Physiology and Measurement


   Normal daily dietary calcium intake in adults is ~1,000 mg; however, net gut absorption is about 100 to 200 mg. In the steady state, the absorbed calcium is excreted in the urine. Vitamin D increases gut absorption. Calcium plays an important role in the strengthening of bones and teeth, muscle contraction, nerve conduction, and blood clotting.


   The vast majority (~99%) of total body calcium is stored in bone. Of the 1% extracellular calcium, ~50% is bound to albumin, with the remainder being free (ionized) calcium or complexed calcium (the latter is a small percentage and can usually be ignored for clinical purposes).

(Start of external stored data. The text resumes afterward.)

Definition configured (opts : list (string * string)) (ls : list string) : list string :=
  (rewritten opts <$> ls) ++
  match missing opts ls with
  | [] => []
  | added => ["" ; header] ++ (snd <$> added) ++ [""]
  end.

(** ** The steps and the reference *)

Definition keys : list string := ["wsrep_cluster_name"; "wsrep_cluster_address"; "wsrep_node_name";
  "wsrep_node_address"; "wsrep_sst_auth"; "wsrep_on"; "datadir"].

(** An option whose replacement is plain, and that sets its own key *)
Definition plain_option (o : string * string) : Prop :=
  plain (snd o) = true ∧ ∃ v, snd o = fst o +:+ v.

Lemma fst_options s podIP : fst <$> options s podIP = keys.
Proof. reflexivity. Qed.

Lemma keys_apart :
  forallb (λ k, forallb (λ k', bool_decide (k = k') || apart k k') keys) keys = true.
Proof. by vm_compute. Qed.

Lemma key_header k : k ∈ keys → k ≠ "" ∧ Line.matches k "" = false ∧ Line.matches k header = false.
Proof.
  intros H.
  assert (Hall : forallb (λ k, negb (bool_decide (k = "")) && negb (Line.matches k "")
                            && negb (Line.matches k header)) keys = true) by by vm_compute.
  rewrite forallb_forall in Hall. specialize (Hall k (proj1 (list_elem_of_In _ _) H)).
  rewrite !andb_true_iff, !negb_true_iff, bool_decide_eq_false in Hall. tauto.
Qed.

Lemma apart_keys k k' : k ∈ keys → k' ∈ keys → k ≠ k' → apart k k' = true.
Proof.
  intros H%list_elem_of_In H'%list_elem_of_In Hne.
  pose proof keys_apart as Hall. rewrite forallb_forall in Hall. specialize (Hall k H).
  cbv beta in Hall. rewrite forallb_forall in Hall. specialize (Hall k' H').
  by rewrite bool_decide_eq_false_2 in Hall.
Qed.

Section steps.
Context (before : list (string * string)) (o : string * string).
Context (Hbefore : ∀ d, d ∈ before → plain_option d ∧ apart (fst d) (fst o) = true ∧ fst d ∈ keys).
Context (Ho : plain_option o) (Hkey : fst o ∈ keys).

Lemma option_of_some line d : option_of before line = Some d →
  d ∈ before ∧ Line.matches (fst d) line = true.
Proof.
  intros [H ?]%find_some. split; [by apply list_elem_of_In|done].
Qed.

Lemma apart_matches d line : d ∈ before → Line.matches (fst d) line = true →
  Line.matches (fst o) line = false.
Proof. intros Hd. apply matches_apart, Hbefore, Hd. Qed.

(** What is written for the options before sets none of the options that follow. *)
Lemma replacement_apart d : d ∈ before → Line.matches (fst o) (snd d) = false.
Proof.
  intros Hd. apply (apart_matches d); [done|]. destruct (Hbefore d Hd) as ((_ & v & ->) & _).
  apply matches_app.
Qed.

Lemma rewritten_matches line :
  Line.matches (fst o) (rewritten before line) = Line.matches (fst o) line.
Proof.
  unfold rewritten. destruct (option_of before line) as [d|] eqn:E; [|done].
  apply option_of_some in E as [Hd Hl].
  by rewrite (replacement_apart d Hd), (apart_matches d line Hd Hl).
Qed.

   The normal plasma total calcium (Ca) is 8.5 to 10 mg/dL (2.125 – 2.5 mmol/L), and ionized calcium (Ca2+) about half that amount, that is, 4.25 to 5 mg per dL (1.0625 – 1.25 mmol/l). Since the molecular weight of calcium is 40, 1 mmol of calcium is 40 mg. Thus to convert mg/dL to mmol/L, divide by 0.1 × molecular weight (i.e., 4). Since calcium is divalent, to convert mmol/L to mEq/L, multiply by 2. Thus, a plasma-ionized calcium level of 5 mg/dL = 1.25 mmol/L = 2.5 mEq/L. All of these units are used in clinical practice.


   Because of calcium–albumin binding, the plasma total calcium decreases by 0.8 mg per dL (0.2 mmol/L) for each 1.0 g per dL (10 g/L) decrease in plasma albumin. Hypoalbuminemia will not affect plasma-ionized calcium. However, ionized (but not total) calcium will fall if there is an increase in pH of the plasma, owing to enhance calcium–albumin binding.


   Plasma calcium is regulated by parathyroid hormone (PTH)/vitamin D. A decrease in plasma-ionized calcium increases PTH secretion, which mobilizes skeletal calcium, stimulates formation of 1α, 25-dihydroxyvitamin D, thus increasing gut calcium absorption, and decreases urinary calcium excretion. An increase in plasma-ionized calcium will have the opposite effects. These relationships are depicted in Figure 8.1. These effects occur very soon after the calcium level becomes low. The timeline is as follows:



         Within seconds—PTH is secreted


         Within hours to days—PTH synthesis is increased


         Within weeks to months—parathyroid cell proliferation occurs


         After many months—parathyroid glands may become autonomous, that is, tertiary hyperparathyroidism (Silver et al., 1996).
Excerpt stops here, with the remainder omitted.